The Book of Mormon is an absolute triumph. Brought to us by South Park creators Matt Stone and Trey Parker, and Robert Lopez of Avenue Q, Frozen, and Coco fame; this show is amazingly risqué yet heartwarming.

We follow the journey of Elder Price as he goes on his mission which he worked toward for 19 years. As you may guess, it doesn’t quite pan out the way he was hoping. Lampooning and sampling many of Broadway’s biggest hits along the way, you will gain a very different understanding of the Mormon religion than you may have had before. Elder Price has ideas of where he hopes to go on his mission, but when he is partnered up with Elder Cunningham–the least successful Elder in their training center–and sent to Uganda, life will never be the same! Are the villagers in Uganda ready to embrace the Heavenly Father? Will Elder Price and Elder Cunningham survive while an armed General lurks in the shadows? Will you be able to stop laughing long enough to take a sip of your intermission drink? Guess you’ll want to find out.
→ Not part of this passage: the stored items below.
(** * discord_slash.context: the [SlashContext] adapter

    A shallow embedding of [src/discord_slash/context.py] and the properties
    of its three operations: construction from an interaction payload,
    [respond] (the acknowledgement) and [send] (the followup message).

    Python values are an inductive type with Python's truth-value rule;
    the mutable [self] and the record of calls made on the collaborators
    (HTTP client, logger, gateway) are threaded through a state monad in
    which a raised exception keeps the state reached so far, as in Python.
    What the module does not define itself (the builtins [int] and string
    formatting, the HTTP client's replies, the messages the gateway
    dispatches) is a section variable: every theorem holds for all of them. *)

From Stdlib Require Import ZArith List String Ascii Bool Lia.
From Stdlib Require Import PrimFloat DecimalString.
Import ListNotations.
Local Open Scope string_scope.
Local Open Scope Z_scope.
Local Open Scope list_scope.

Set Warnings "-register-all".

(** ** Python values *)

(** The values that reach this module: JSON data from the payload, the
    arguments of [send], and the three SDK classes whose instances [send]
    receives.  An SDK object is seen through what the module uses of it:
    its truth value and its [to_dict()].  [disnake.Embed] defines [__len__]
    and [__bool__], so an embed with nothing set is false in a condition;
    [disnake.File] and [disnake.AllowedMentions] define neither and are
    always true. *)
Inductive pyval : Type :=
| PNone
| PBool (b : bool)
| PInt (n : Z)
| PStr (s : string)
| PList (xs : list pyval)
| PTuple (xs : list pyval)
| PDict (kvs : list (string * pyval))
| PEmbed (has_data : bool) (d : pyval)
| PFile (fp : string)
| PMentions (d : pyval).

Inductive exn : Type :=
| IncorrectFormat (msg : string)
| KeyError (key : string)
| TypeError
| ValueError
| AttributeError
| TimeoutError
| ClientError (what : string).

Inductive result (A : Type) : Type :=
| Return (a : A)
| Raise (e : exn).
Arguments Return {A} a.
Arguments Raise {A} e.

Definition is_IncorrectFormat {A : Type} (r : result A) : bool :=
  match r with
  | Raise (IncorrectFormat _) => true
  | _ => false
  end.

Definition is_Return {A : Type} (r : result A) : bool :=
  match r with
  | Return _ => true
  | Raise _ => false
  end.

Definition is_nil {A : Type} (l : list A) : bool :=
  match l with
  | [] => true
  | _ :: _ => false
  end.

(** [bool(v)]: what [if v:] tests. *)
Definition truthy (v : pyval) : bool :=
  match v with
  | PNone => false
  | PBool b => b
  | PInt n => negb (n =? 0)
  | PStr s => negb (String.eqb s "")
  | PList xs => negb (is_nil xs)
  | PTuple xs => negb (is_nil xs)
  | PDict kvs => negb (is_nil kvs)
  | PEmbed has_data _ => has_data
  | PFile _ => true
  | PMentions _ => true
  end.

Fixpoint lookup (k : string) (kvs : list (string * pyval)) : option pyval :=
  match kvs with
  | [] => None
  | (k', v) :: rest => if String.eqb k k' then Some v else lookup k rest
  end.

(** [v[k]] for a string key. *)
Definition getitem (v : pyval) (k : string) : result pyval :=
  match v with
  | PDict kvs =>
      match lookup k kvs with
      | Some x => Return x
      | None => Raise (KeyError k)
      end
  | _ => Raise TypeError
  end.

Definition keys (v : pyval) : list string :=
  match v with
  | PDict kvs => map fst kvs
  | _ => []
  end.

(** [x.to_dict()]. *)
Definition to_dict (x : pyval) : result pyval :=
  match x with
  | PEmbed _ d => Return d
  | PMentions d => Return d
  | _ => Raise AttributeError
  end.

(** [isinstance(v, int) and lo <= v <= hi]; a [bool] is an [int] too. *)
Definition int_between (lo hi : Z) (v : pyval) : bool :=
  match v with
  | PInt n => (lo <=? n) && (n <=? hi)
  | PBool b => let n := if b then 1 else 0 in (lo <=? n) && (n <=? hi)
  | _ => false
  end.

(** [v == n] for an integer literal [n]. *)
Definition eq_int (v : pyval) (n : Z) : bool :=
  match v with
  | PInt m => m =? n
  | PBool b => (if b then 1 else 0) =? n
  | _ => false
  end.

Definition isinstance_list (v : pyval) : bool :=
  match v with
  | PList _ => true
  | _ => false
  end.

(** [s.startswith(p)]. *)
Fixpoint startswith (s p : string) : bool :=
  match p with
  | EmptyString => true
  | String c p' =>
      match s with
      | EmptyString => false
      | String d s' => Ascii.eqb d c && startswith s' p'
      end
  end.

(** ** The SDK objects the context holds *)

Record Member := { member_id : Z }.

Record Channel := { channel_id : Z; is_text_channel : bool }.

Record Guild := {
  guild_id : Z;
  get_member : Z -> option Member;
  get_channel : Z -> option Channel
}.

(** [disnake.Client]: the guild cache and the default allowed mentions. *)
Record Bot := {
  get_guild : Z -> option Guild;
  bot_allowed_mentions : pyval
}.

(** [message.type].  disnake builds it with [try_enum(MessageType, ...)]:
    always a member of the enumeration, a name paired with a value, which
    is not an [int] and equals none.  A raw value is what a gateway layer
    without the enumeration leaves there. *)
Inductive message_type : Type :=
| MessageType (member : string) (value : Z)
| RawType (v : pyval).

(** [t == n] for an integer literal [n]. *)
Definition type_eq_int (t : message_type) (n : Z) : bool :=
  match t with
  | MessageType _ _ => false
  | RawType v => eq_int v n
  end.

(** A gateway message, with the attributes [respond]'s check reads. *)
Record Message := {
  msg_author_id : Z;
  msg_channel_id : Z;
  msg_type : message_type;
  msg_content : string
}.

(** [http.SlashCommandRequest]: an opaque handle; its [post] is observed
    through the calls recorded in the trace. *)
Record HttpClient := { client_name : string }.

Record Logger := { logger_name : string }.

Record SlashContext := {
  token : pyval;
  message : option Message;
  name : pyval;
  command : pyval;
  invoked_with : pyval;
  subcommand_name : pyval;
  invoked_subcommand : pyval;
  subcommand_passed : pyval;
  subcommand_group : pyval;
  invoked_subcommand_group : pyval;
  subcommand_group_passed : pyval;
  interaction_id : pyval;
  command_id : pyval;
  _http : HttpClient;
  bot : Bot;
  logger : Logger;
  sent : bool;
  guild : Guild + Z;
  author : Member + Z;
  channel : Channel + Z
}.

Definition with_sent (b : bool) (c : SlashContext) : SlashContext :=
  {| token := token c; message := message c; name := name c;
     command := command c; invoked_with := invoked_with c;
     subcommand_name := subcommand_name c;
     invoked_subcommand := invoked_subcommand c;
     subcommand_passed := subcommand_passed c;
     subcommand_group := subcommand_group c;
     invoked_subcommand_group := invoked_subcommand_group c;
     subcommand_group_passed := subcommand_group_passed c;
     interaction_id := interaction_id c; command_id := command_id c;
     _http := _http c; bot := bot c; logger := logger c; sent := b;
     guild := guild c; author := author c; channel := channel c |}.

Definition with_message (m : option Message) (c : SlashContext) : SlashContext :=
  {| token := token c; message := m; name := name c;
     command := command c; invoked_with := invoked_with c;
     subcommand_name := subcommand_name c;
     invoked_subcommand := invoked_subcommand c;
     subcommand_passed := subcommand_passed c;
     subcommand_group := subcommand_group c;
     invoked_subcommand_group := invoked_subcommand_group c;
     subcommand_group_passed := subcommand_group_passed c;
     interaction_id := interaction_id c; command_id := command_id c;
     _http := _http c; bot := bot c; logger := logger c;
     sent := sent c;
     guild := guild c; author := author c; channel := channel c |}.

(** [model.SlashMessage(state=, data=, channel=, _http=, interaction_token=)],
    a class of [model.py]: the record of the constructor's arguments.
    [channel] is the context's text channel, or [disnake.Object(id=n)]
    around the channel id [n] the context holds. *)
Record SlashMessage := {
  sm_data : pyval;
  sm_channel : Channel + Z;
  sm_http : HttpClient;
  sm_interaction_token : pyval
}.

(** [delete_after]: a number of seconds, a [float] by its annotation. *)
Inductive seconds : Type :=
| SecInt (n : Z)
| SecFloat (f : float).

(** [bool(delete_after)]: [None] and zero are false, [nan] is true. *)
Definition delay_given (d : option seconds) : bool :=
  match d with
  | None => false
  | Some (SecInt n) => negb (n =? 0)
  | Some (SecFloat f) => negb (PrimFloat.eqb f PrimFloat.zero)
  end.

(** ** Effects *)

(** The calls the context makes on its collaborators, oldest first. *)
Inductive Event : Type :=
| Post (client : HttpClient) (args : list pyval) (kwargs : list (string * pyval))
| Warning (log : Logger) (msg : string)
| WaitFor (event : string) (timeout : Z)
| DeleteTask (m : SlashMessage) (delay : option seconds).

Definition State : Type := (SlashContext * list Event)%type.

(** Computations on [self] and the trace.  An exception leaves the state
    as it was when it was raised. *)
Definition M (A : Type) : Type := State -> result A * State.

Definition ret {A : Type} (a : A) : M A := fun st => (Return a, st).

Definition raise {A : Type} (e : exn) : M A := fun st => (Raise e, st).

Definition bind {A B : Type} (m : M A) (k : A -> M B) : M B :=
  fun st =>
    match m st with
    | (Return a, st') => k a st'
    | (Raise e, st') => (Raise e, st')
    end.

Declare Scope py_scope.
Delimit Scope py_scope with py.
Notation "x <- m ;; k" := (bind m (fun x => k))
  (at level 61, m at next level, right associativity) : py_scope.
Notation "m ;; k" := (bind m (fun _ => k))
  (at level 61, right associativity) : py_scope.
Local Open Scope py_scope.

Definition get_self : M SlashContext := fun st => (Return (fst st), st).

Definition modify_self (f : SlashContext -> SlashContext) : M unit :=
  fun st => (Return tt, (f (fst st), snd st)).

Definition emit (e : Event) : M unit :=
  fun st => (Return tt, (fst st, snd st ++ [e])).

Definition lift {A : Type} (r : result A) : M A := fun st => (r, st).

(** [await task]. *)
Definition await {A : Type} (task : result A) : M A := lift task.

(** [with suppress(asyncio.TimeoutError): body]. *)
Definition suppress_timeout (body : M unit) : M unit :=
  fun st =>
    match body st with
    | (Raise TimeoutError, st') => (Return tt, st')
    | other => other
    end.

Definition when (b : bool) (m : M unit) : M unit := if b then m else ret tt.

Fixpoint map_result {A B : Type} (f : A -> result B) (l : list A) : result (list B) :=
  match l with
  | [] => Return []
  | x :: rest =>
      match f x with
      | Raise e => Raise e
      | Return y =>
          match map_result f rest with
          | Raise e => Raise e
          | Return ys => Return (y :: ys)
          end
      end
  end.

Definition events_of {A : Type} (out : result A * State) : list Event := snd (snd out).
Definition self_of {A : Type} (out : result A * State) : SlashContext := fst (snd out).
Definition outcome {A : Type} (out : result A * State) : result A := fst out.

(** The pure fragment: [result] alone, for [__init__]. *)
Definition rbind {A B : Type} (r : result A) (k : A -> result B) : result B :=
  match r with
  | Return a => k a
  | Raise e => Raise e
  end.

Notation "x <~ r ;; k" := (rbind r (fun x => k))
  (at level 61, r at next level, right associativity) : py_scope.
(** [search(self, query_embedding, top_k=5)]; without an index the
    attribute lookup on [None] fails. *)
Definition search (query_embedding : Vector) (top_k : Z) (self : t)
    : exn + list (Doc * Distance) :=
  match index_ self with
  | None => inl AttributeError
  | Some i =>
      inr (omap (λ '(distance, idx),
             if decide (idx ≠ -1) then
               match document_store self !! idx with
               | Some doc => if truthy doc then Some (doc, float distance) else None
               | None => None
               end
             else None)
           (index_search i (astype_float32 query_embedding) top_k))
  end.

(** The ids an index was given, in the order they were added. *)
Fixpoint added_ids (i : index) : list Z :=
  match i with
  | IndexFlatL2 _ | IndexIVFFlat _ _ _ | IndexHNSWFlat _ _ => []
  | SetEfConstruction i _ | SetEfSearch i _ | Train i _ => added_ids i
  | AddWithIds i _ ids => added_ids i ++ ids
  end.

(** The number of clusters an index was created with, if it has any. *)
Fixpoint clusters (i : index) : option Z :=
  match i with
  | IndexIVFFlat _ _ nlist => Some nlist
  | IndexFlatL2 _ | IndexHNSWFlat _ _ => None
  | SetEfConstruction i _ | SetEfSearch i _ | Train i _ | AddWithIds i _ _ =>
      clusters i
  end.

(** A run of calls to [add_embeddings], one per batch. *)
Definition add_batches (batches : list (list Vector * list Doc)) (self : t) : t :=
  foldl (λ s batch, add_embeddings batch.1 batch.2 s) self batches.
(** * Guitar chord-voicing engine of circle_of_fifths (src/utils/guitarChords.ts)

    A shallow embedding of the voicing search, the best-position driver, the
    fingering synthesizer and the reference-shape override, followed by the
    properties stated for them.

    Conventions of the embedding.
    - A JavaScript [number] holding a pitch, a fret, an index or a count is an
      integer here ([Z], or [nat] for array positions).  A playability score
      is a [Number]: a double, held as the rational it denotes, or
      [+Infinity].  The literals [0.2] and [0.3] are the doubles nearest to
      1/5 and 3/10, and every sum and product of scores is rounded to the
      nearest double as the source computes it ([Double_round]).  Sums of
      integers are exact in doubles and are taken in [Z].
    - A JavaScript [Set] is a [gset]; an array is a [list], read with [!!]
      and written with [<[i:=x]>].
    - The closure variables that [recordCandidate] and [walk] mutate
      ([selection], [voicings], [seenPatterns]) are threaded explicitly as a
      [SearchState]. *)

From Stdlib Require Import ZArith QArith Lqa Lia String Ascii DecimalString.
From Stdlib Require Import Sorted Permutation.
From stdpp Require Import base list gmap strings sorting.

Close Scope Q_scope.
Local Open Scope Z_scope.

(** ** JavaScript primitives *)

(** [String(n)] for an integer [n]. *)
Definition Number_toString (n : Z) : string :=
  NilZero.string_of_int (Z.to_int n).

(** [Array.prototype.join]. *)
Fixpoint Array_join (sep : string) (l : list string) : string :=
  match l with
  | [] => ""
  | [s] => s
  | s :: rest => s +:+ sep +:+ Array_join sep rest
  end.

(** [Array.prototype.sort(compareFn)].  The sort is stable; [negative a b]
    stands for [compareFn(a, b) < 0].  Elements are inserted from the right,
    each one in front of the first element that is not strictly before it,
    so equal elements keep their order. *)
Section ArraySort.
Context {A : Type} (negative : A → A → bool).

Fixpoint sort_insert (x : A) (l : list A) : list A :=
  match l with
  | [] => [x]
  | y :: l' => if negative y x then y :: sort_insert x l' else x :: y :: l'
  end.

Definition Array_sort (l : list A) : list A := foldr sort_insert [] l.

(** [a] may stand before [b]: [b] is not strictly before [a]. *)
Definition not_after (a b : A) : Prop := negative b a = false.
End ArraySort.

(** [Math.min(...l)] and [Math.max(...l)] on a non-empty array.  On an empty
    array JavaScript gives an infinity; every call below sits behind a length
    test, and the embedding returns [0] in that unreachable case. *)
Definition Math_min (l : list Z) : Z :=
  match l with
  | [] => 0
  | x :: xs => foldl Z.min x xs
  end.

Definition Math_max (l : list Z) : Z :=
  match l with
  | [] => 0
  | x :: xs => foldl Z.max x xs
  end.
The Book of Mormon Washington, D.C. November 17, 2017 Photo Credit: Julieta Cervantes

Directed by Casey Nicholas and Trey Parker himself, the show was perfectly timed in blocking and line delivery to keep you laughing. Jesus sounds like he just walked directly out of South Park and onto the stage. If you are a fan of South Park, nothing in this show should alarm you very much. Kevin Clay is a strong Elder Price, his vocals were sharp and youthful with just the right amount of irony. Conner Peirson is the stand out as Elder Cunningham, between his high-pitched dialogue, endearing vocal intonation, and portrayal of adolescent discomfort, Peirson builds an annoying yet sweet Elder Cunningham that you begin rooting for very early on. Kayla Pecchioni delivers a very innocent and heartwarming portrayal of Nabulungi, with warm vocals that exude wide-eyed optimism. The show utilizes a pretty small cast with some actors playing multiple roles throughout the show; however this is expertly done and does not distract at all from the story. The ensemble vocals are great, seamlessly moving from a Mormon Tabernacle Choir-esque sound to the vocals of African traditional music.

The stage itself is quite a wonder. There are minimal set changes throughout the show, but the use of a few small props and lighting can change the exact scene from a Mormon Training Center to an Airport, or from Africa to Hell. Read everything you can, even the signs are pretty comical. It provides for some great things to see if this is your 2nd time seeing the show and you know where the story is going. I had a few laughs related directly to prop and costume usage having nothing to do with dialogue at all, which was fun. The music is a huge part of the show, with sound effects being utilized several times, you will quickly forget that there are only 6 people in the orchestra, and the conductor is also playing the keyboard!

The Book of Mormon Washington, D.C. November 17, 2017 Photo Credit: Julieta Cervantes

Overall, if you haven’t seen The Book Of Mormon, you have to. It’s one of those shows that will transcend its initial popularity and join the ranks of long-running hits like Cats and RENT. If you have young kids, are easily offended, or extremely religious, this show may be a tough one for you to sit through, as there is a lot of profanity and explicit content. Consider the show rated ‘R’. For anyone who enjoys South Park, or enjoyed Avenue Q, this show is a MUST and you will want to see it again and again.